There are many advantages to the inflation tax, including: 1) Painless, free "collection." 2) Progressivity (those with the most accumulated assets pay the most.)
1. The inflation tax is not painless. There are various inefficiencies that inflation causes, even if it is steady and predictable. Those include the "shoeleather" costs of reduced real money balances, increased menu costs, spurious relative-price variability, and distortions in taxes due to the failure to have fully indexed tax laws. These are discussed in more detail in the textbook.
2. The inflation tax is probably less progressive than one might at first think. It is not a tax on all assets but only on non-interest-bearing assets, such as cash. The rich are able to keep their most of their wealth in forms that can avoid the inflation tax. (One exception is the rich in the underground economy; the inflation tax may hit criminals particularly hard.)
3. The inflation tax would raise only a modest amount of revenue. Here is a rough calculation. The monetary base is now about $800 billion.
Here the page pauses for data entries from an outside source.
(* ===== verification/NamedQueue.v ===== *)
(** Named queues: [NamedQueue] of [openviking/storage/queuefs/named_queue.py], and the
    consumer step [process_one] of [queue_manager.py].

    A queue keeps counters in memory and its messages in the queue file system, and
    reports task-owned work to the index of [WorkIndex] before and after it touches the
    durable messages. *)
From Stdlib Require Import NArith ZArith.
From S2P Require Import Prelude PyStr PyVal PyBytes WorkIndex.

Open Scope N_scope.

(** ** The queue file system *)

(** What a read returns: nothing, bytes, or text. *)
Inductive content := CNone | CBytes (b : bytes) | CText (s : pystr).

(** The AGFS client, as far as queues use it. *)
Class QueueFS (F : Type) := {
  qf_mkdir : F -> pystr -> result unit * F;
  qf_write : F -> pystr -> bytes -> result pystr * F;
  qf_read : F -> pystr -> result content * F }.

(** ** State *)

Record QueueError := MkQError { qe_message : pystr; qe_data : option pyval }.

Record QueueStatus := MkStatus {
  st_pending : Z; st_in_progress : Z; st_processed : Z; st_requeue_count : Z; st_error_count : Z;
  st_errors : list QueueError }.

Definition has_errors (s : QueueStatus) : bool := (0 <? st_error_count s)%Z.
Definition is_complete (s : QueueStatus) : bool := (st_pending s =? 0)%Z && (st_in_progress s =? 0)%Z.

(** A queue object with the world it acts on: the state the work index lives in, and
    the file system. *)
Record queue (S F : Type) := MkQueue {
  q_owner : S;
  q_fs : F;
  q_initialized : bool;
  q_in_progress : Z;
  q_processed : Z;
  q_requeue_count : Z;
  q_error_count : Z;
  q_errors : list QueueError }.
Arguments MkQueue {S F}. Arguments q_owner {S F}. Arguments q_fs {S F}. Arguments q_initialized {S F}.
Arguments q_in_progress {S F}. Arguments q_processed {S F}. Arguments q_requeue_count {S F}.
Arguments q_error_count {S F}. Arguments q_errors {S F}.

Definition MAX_ERRORS : nat := 100.

(** [l[-n:]]. *)
Definition last_n {A} (n : nat) (l : list A) : list A := drop (length l - n) l.

Section named_queue.
Context {S F : Type} `{!QueueFS F}.
(** The index within the owner's state, and the tracker's two hooks. *)
Context (get_index : S -> TaskWorkIndex) (set_index : TaskWorkIndex -> S -> S).
Context (is_cancellation_requested : S -> option (pystr -> bool)).
Context (finalize_before_ack : option (QueueTaskMetadata -> ST S unit)).
(** [json.loads], [json.dumps], and [str] of a value that is not a string. *)
Context (json_loads : pystr -> option pyval) (json_dumps : pydict -> pystr) (render : pyval -> pystr).
(** The queue's name and directory, and whether it was given a work index. *)
Context (name path : pystr) (indexed : bool).

Abbreviation Q := (queue S F).

Definition set_owner (o : S) (q : Q) : Q :=
  MkQueue o (q_fs q) (q_initialized q) (q_in_progress q) (q_processed q) (q_requeue_count q) (q_error_count q) (q_errors q).
Definition set_fs (f : F) (q : Q) : Q :=
  MkQueue (q_owner q) f (q_initialized q) (q_in_progress q) (q_processed q) (q_requeue_count q) (q_error_count q) (q_errors q).
Definition set_initialized (q : Q) : Q :=
  MkQueue (q_owner q) (q_fs q) true (q_in_progress q) (q_processed q) (q_requeue_count q) (q_error_count q) (q_errors q).

Definition on_owner {A} (m : ST S A) : ST Q A := fun q => let '(r, o) := m (q_owner q) in (r, set_owner o q).
Definition on_fs {A} (m : ST F A) : ST Q A := fun q => let '(r, f) := m (q_fs q) in (r, set_fs f q).
Definition set_q_index (idx : TaskWorkIndex) : ST Q unit := st_modify (fun q => set_owner (set_index idx (q_owner q)) q).

(** ** Counters *)

Definition on_dequeue_start : ST Q unit := st_modify (fun q =>
  MkQueue (q_owner q) (q_fs q) (q_initialized q) (q_in_progress q + 1) (q_processed q) (q_requeue_count q) (q_error_count q) (q_errors q)).

Definition on_process_success : ST Q unit := st_modify (fun q =>
  MkQueue (q_owner q) (q_fs q) (q_initialized q) (q_in_progress q - 1) (q_processed q + 1) (q_requeue_count q) (q_error_count q) (q_errors q)).

Definition on_process_requeue : ST Q unit := st_modify (fun q =>
  MkQueue (q_owner q) (q_fs q) (q_initialized q) (q_in_progress q) (q_processed q) (q_requeue_count q + 1) (q_error_count q) (q_errors q)).

(** The time stamp of an error is not part of the model. *)
Definition count_error (error_msg : pystr) (data : option pyval) : ST Q unit := st_modify (fun q =>
  let errors := q_errors q ++ [MkQError error_msg data] in
  MkQueue (q_owner q) (q_fs q) (q_initialized q) (q_in_progress q - 1) (q_processed q) (q_requeue_count q) (q_error_count q + 1)
    (if (MAX_ERRORS <? length errors)%nat then last_n MAX_ERRORS errors else errors)).

Definition on_process_error (error_msg : pystr) (data : option pyval) : ST Q unit :=
  idx ← st_gets (fun q : Q => get_index (q_owner q));
  _ ← match data with
      | Some d =>
          if indexed then
            match extract_task_metadata json_loads render d with
            | Some md => set_q_index (record_failure idx (md_task_id md) error_msg)
            | None => mret tt
            end
          else mret tt
      | None => mret tt
      end;
  count_error error_msg data.

Definition reset_status : ST Q unit := st_modify (fun q => MkQueue (q_owner q) (q_fs q) (q_initialized q) 0 0 0 0 []).

(** ** File operations *)

Definition sub (leaf : string) : pystr := path ++ u "/" ++ u leaf.

Definition ensure_initialized : ST Q unit :=
  ready ← st_gets (fun q : Q => q_initialized q);
  if ready : bool then mret tt
  else st_of (fun q : Q =>
    match qf_mkdir (q_fs q) path with
    | (Ok _, f) | (Err AlreadyExistsError, f) => (Ok tt, set_initialized (set_fs f q))
    | (Err e, f) => (Err e, set_fs f q)
    end).

Definition fs_write (leaf : string) (data : bytes) : ST Q pystr := on_fs (fun f => qf_write f (sub leaf) data).
Definition fs_read (leaf : string) : ST Q content := on_fs (fun f => qf_read f (sub leaf)).

(** [json.loads] that raises. *)
Definition loads (s : pystr) : result pyval := match json_loads s with Some v => Ok v | None => Err ValueError end.

Definition content_empty (c : content) : bool :=
  match c with CNone => true | CBytes b => bool_decide (b = []) | CText s => negb (nonempty s) end.

Definition content_bytes (c : content) : result bytes :=
  match c with CNone => Ok [] | CBytes b => Ok b | CText s => utf8_encode s end.

(** [content == b"{}"]. *)
Definition is_braces (c : content) : bool := match c with CBytes b => bool_decide (b = [123; 125]) | _ => false end.

Definition read_queue_message : ST Q (option pyval) :=
  c ← fs_read "dequeue";
  if content_empty c || is_braces c then mret None
  else st_lift (raw ← content_bytes c; text ← utf8_decode raw; Some <$> loads text).

Definition size : ST Q Z :=
  _ ← ensure_initialized;
  st_of (fun q : Q =>
    match fs_read "size" q with
    | (Ok c, q') =>
        match c with
        | CNone => (Ok 0%Z, q')
        | CBytes _ | CText _ =>
            (text ← match c with CBytes b => utf8_decode b | CText s => Ok s | CNone => Ok [] end;
             let text := strip is_space text in
             if nonempty text then match py_int text with Some z => Ok z | None => Err ValueError end else Ok 0%Z, q')
        end
    | (Err NotFoundError, q') => (Ok 0%Z, q')
    | (Err e, q') => (Err e, q')
    end).

Definition get_status : ST Q QueueStatus :=
  pending ← size;
  st_gets (fun q : Q => MkStatus pending (q_in_progress q) (q_processed q) (q_requeue_count q) (q_error_count q) (q_errors q)).

Definition snapshot : ST Q (list pyval) :=
  _ ← ensure_initialized;
  st_of (fun q : Q =>
    match fs_read "messages" q with
    | (Ok c, q') =>
        if content_empty c then (Ok [], q')
        else (text ← match c with CBytes b => utf8_decode b | CText s => Ok s | CNone => Ok [] end;
              parsed ← loads text;
              Ok (match parsed with VList l => l | _ => [] end), q')
    | (Err NotFoundError, q') => (Ok [], q')
    | (Err e, q') => (Err e, q')
    end).

(** ** Enqueue *)

(** A message: text sent as it is, or a dict. *)
Inductive enqueue_data := DText (s : pystr) | DDict (d : pydict).

Definition discard_work (md : QueueTaskMetadata) : ST Q unit :=
  on_owner (discard json_loads render get_index set_index finalize_before_ack name (Meta md)).

(** [enqueue] with the hook, the current task context and the next uuid. *)
Definition enqueue (hook : enqueue_data -> ST Q enqueue_data) (current : option TaskExecutionContext) (uuid4 : pystr)
    (data : enqueue_data) : ST Q pystr :=
  _ ← ensure_initialized;
  data ← hook data;
  let '(data, metadata) :=
    match data with
    | DDict d => let '(d, md) := prepare_task_payload render current uuid4 d in (DDict d, md)
    | DText s => (DText s, None)
    end in
  accepted ← (if indexed then st_of (fun q : Q =>
                let '(ok, idx) := register (is_cancellation_requested (q_owner q)) (get_index (q_owner q)) name metadata in
                (Ok ok, set_owner (set_index idx (q_owner q)) q))
              else mret true);
  if negb accepted then st_raise OtherError
  else st_of (fun q : Q =>
    let body : ST Q pystr :=
      raw ← st_lift (utf8_encode (match data with DText s => s | DDict d => json_dumps d end));
      fs_write "enqueue" raw in
    match body q with
    | (Ok msg_id, q') => (Ok msg_id, q')
    | (Err e, q') =>
        match metadata with
        | Some md => if indexed then (_ ← discard_work md; st_raise e) q' else (Err e, q')
        | None => (Err e, q')
        end
    end).

(** ** Acknowledgement *)

Definition prepare (message : pyval) : ST Q (option QueueTaskMetadata) :=
  on_owner (prepare_ack json_loads render get_index set_index finalize_before_ack name (Raw message)).

Definition rollback (md : QueueTaskMetadata) : ST Q unit :=
  idx ← st_gets (fun q : Q => get_index (q_owner q));
  set_q_index (rollback_ack idx name md).

(** [msg_id.encode("utf-8")]; only strings have it. *)
Definition id_bytes (msg_id : pyval) : result bytes :=
  match msg_id with VStr s => utf8_encode s | _ => Err OtherError end.

Definition ack (msg_id : pyval) (message : option pyval) : ST Q unit := fun q =>
  if negb (py_truthy msg_id) then (Ok tt, q)
  else
    let prep : ST Q (option QueueTaskMetadata) :=
      match message with Some m => if indexed then prepare m else mret None | None => mret None end in
    match prep q with
    | (Err e, q') => (if is_exception e then Ok tt else Err e, q')
    | (Ok prepared, q') =>
        match (raw ← st_lift (id_bytes msg_id); fs_write "ack" raw) q' with
        | (Ok _, q'') => (Ok tt, q'')
        | (Err e, q'') =>
            let q'' := match prepared with Some md => snd (rollback md q'') | None => q'' end in
            (if is_exception e then Ok tt else Err e, q'')
        end
    end.

(** ** Dequeue *)

(** A handler acts on the queue through its callbacks, and on the world. *)
Record handler := MkHandler {
  on_dequeue : option TaskExecutionContext -> pyval -> ST Q (option pyval);
  on_cancelled : option TaskExecutionContext -> pyval -> ST Q (option pyval) }.

(** [DequeueHandlerBase.on_cancelled]. *)
Definition default_on_cancelled (ctx : option TaskExecutionContext) (data : pyval) : ST Q (option pyval) :=
  _ ← on_process_success; mret None.

Definition message_id (data : pyval) : pyval :=
  match data with VDict d => default (VStr []) (dict_get d (u "id")) | _ => VStr [] end.

Definition is_cancelled (task_id : pystr) (q : Q) : bool :=
  cancellation_requested (is_cancellation_requested (q_owner q)) task_id.

(** The [try] around a task-owned handler run. *)
Definition run_handler (h : handler) (md : QueueTaskMetadata) (active : option N) (data : pyval) : ST Q (option pyval) := fun q =>
  let ctx := Some (MkExecCtx (md_task_id md) (md_account_id md) (md_user_id md)) in
  let '(r, q') :=
    match on_dequeue h ctx data q with
    | (Err CancelledError, q') =>
        if is_cancelled (md_task_id md) q' then (_ ← on_process_success; mret None) q' else (Err CancelledError, q')
    | (r, q') => (r, q')
    end in
  match active with
  | Some a => (r, snd (set_q_index (unregister_active (get_index (q_owner q')) (md_task_id md) a) q'))
  | None => (r, q')
  end.

(** [process_dequeued] with the bound context and the running asyncio task. *)
Definition process_dequeued (h : option handler) (current : option TaskExecutionContext) (active : option N) (data : pyval)
    : ST Q (option pyval) :=
  match h with
  | None => mret (Some data)
  | Some h =>
      match extract_task_metadata json_loads render data with
      | None => on_dequeue h current data
      | Some md =>
          if negb indexed then on_dequeue h current data
          else st_of (fun q : Q =>
            let ctx := Some (MkExecCtx (md_task_id md) (md_account_id md) (md_user_id md)) in
            if is_cancelled (md_task_id md) q then on_cancelled h ctx data q
            else
              let q := match active with
                       | Some a =>
                           let '(_, idx) := register_active (is_cancellation_requested (q_owner q)) (get_index (q_owner q)) (md_task_id md) a in
                           set_owner (set_index idx (q_owner q)) q
                       | None => q
                       end in
              run_handler h md active data q)
      end
  end.

Definition dequeue (h : option handler) (current : option TaskExecutionContext) (active : option N) : ST Q (option pyval) :=
  _ ← ensure_initialized;
  st_of (fun q : Q =>
    let body : ST Q (option pyval) :=
      data ← read_queue_message;
      match data with
      | None => mret None
      | Some data =>
          result ← match h with
                   | Some _ => _ ← on_dequeue_start; process_dequeued h current active data
                   | None => mret (Some data)
                   end;
          _ ← ack (message_id data) (Some data);
          mret result
      end in
    match body q with
    | (Err e, q') => (if is_exception e then Ok None else Err e, q')
    | r => r
    end).

Definition dequeue_raw : ST Q (option pyval) :=
  _ ← ensure_initialized;
  st_of (fun q : Q =>
    match read_queue_message q with
    | (Err e, q') => (if is_exception e then Ok None else Err e, q')
    | r => r
    end).

(** [process_one] of the concurrent worker: a message already counted as in progress. *)
Definition process_one (h : option handler) (current : option TaskExecutionContext) (active : option N)
    (error_text : exn -> pystr) (data : pyval) : ST Q unit := fun q =>
  match (_ ← process_dequeued h current active data; ack (message_id data) (Some data)) q with
  | (Err e, q') => if is_exception e then on_process_error (error_text e) (Some data) q' else (Err e, q')
  | r => r
  end.

(** ** Clearing *)

(** The loop over the snapshot: what was prepared, also when it raises. *)
Fixpoint prepare_all (messages : list pyval) (prepared : list QueueTaskMetadata) (q : Q)
    : list QueueTaskMetadata * (result unit * Q) :=
  match messages with
  | [] => (prepared, (Ok tt, q))
  | m :: messages =>
      match prepare m q with
      | (Ok (Some md), q') => prepare_all messages (prepared ++ [md]) q'
      | (Ok None, q') => prepare_all messages prepared q'
      | (Err e, q') => (prepared, (Err e, q'))
      end
  end.

Definition rollback_all (prepared : list QueueTaskMetadata) (q : Q) : Q :=
  foldl (fun q md => snd (rollback md q)) q prepared.

Definition clear : ST Q bool :=
  _ ← ensure_initialized;
  messages ← (if indexed then snapshot else mret []);
  st_of (fun q : Q =>
    let '(prepared, r) := if indexed then prepare_all messages [] q else ([], (Ok tt, q)) in
    let r := match r with
             | (Ok _, q') => let '(w, q'') := fs_write "clear" [] q' in (w ≫= (fun _ => Ok tt), q'')
             | r => r
             end in
    match r with
    | (Ok _, q') => (Ok true, q')
    | (Err e, q') => (if is_exception e then Ok false else Err e, rollback_all prepared q')
    end).
End named_queue.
So an inflation rate of 15 percent would raise a maximum of $120 billion per year, or about 1 percent of GDP. That is an upper bound on the amount of tax revenue because, as inflation rose, the quantity of money demanded would fall, reducing the size of the tax base. (This is a standard "Laffer curve" argument, applied to the inflation tax.)
4. For reasons that are not fully understood, high inflation tends to be volatile inflation. A stable and predictable 15 percent inflation seems possible as a matter of economic theory, but it is rarely if ever observed. If we take this empirical regularity as a constraint, then choosing high inflation entails choosing volatile inflation, which increases uncertainty.
These are the reasons that most economists would be averse to a proposal of steady 15 percent inflation. But has some economist done a detailed and convincing cost-benefit calculation, weighing all the pluses and minuses, to figure out the optimal inflation rate? Not to my knowledge.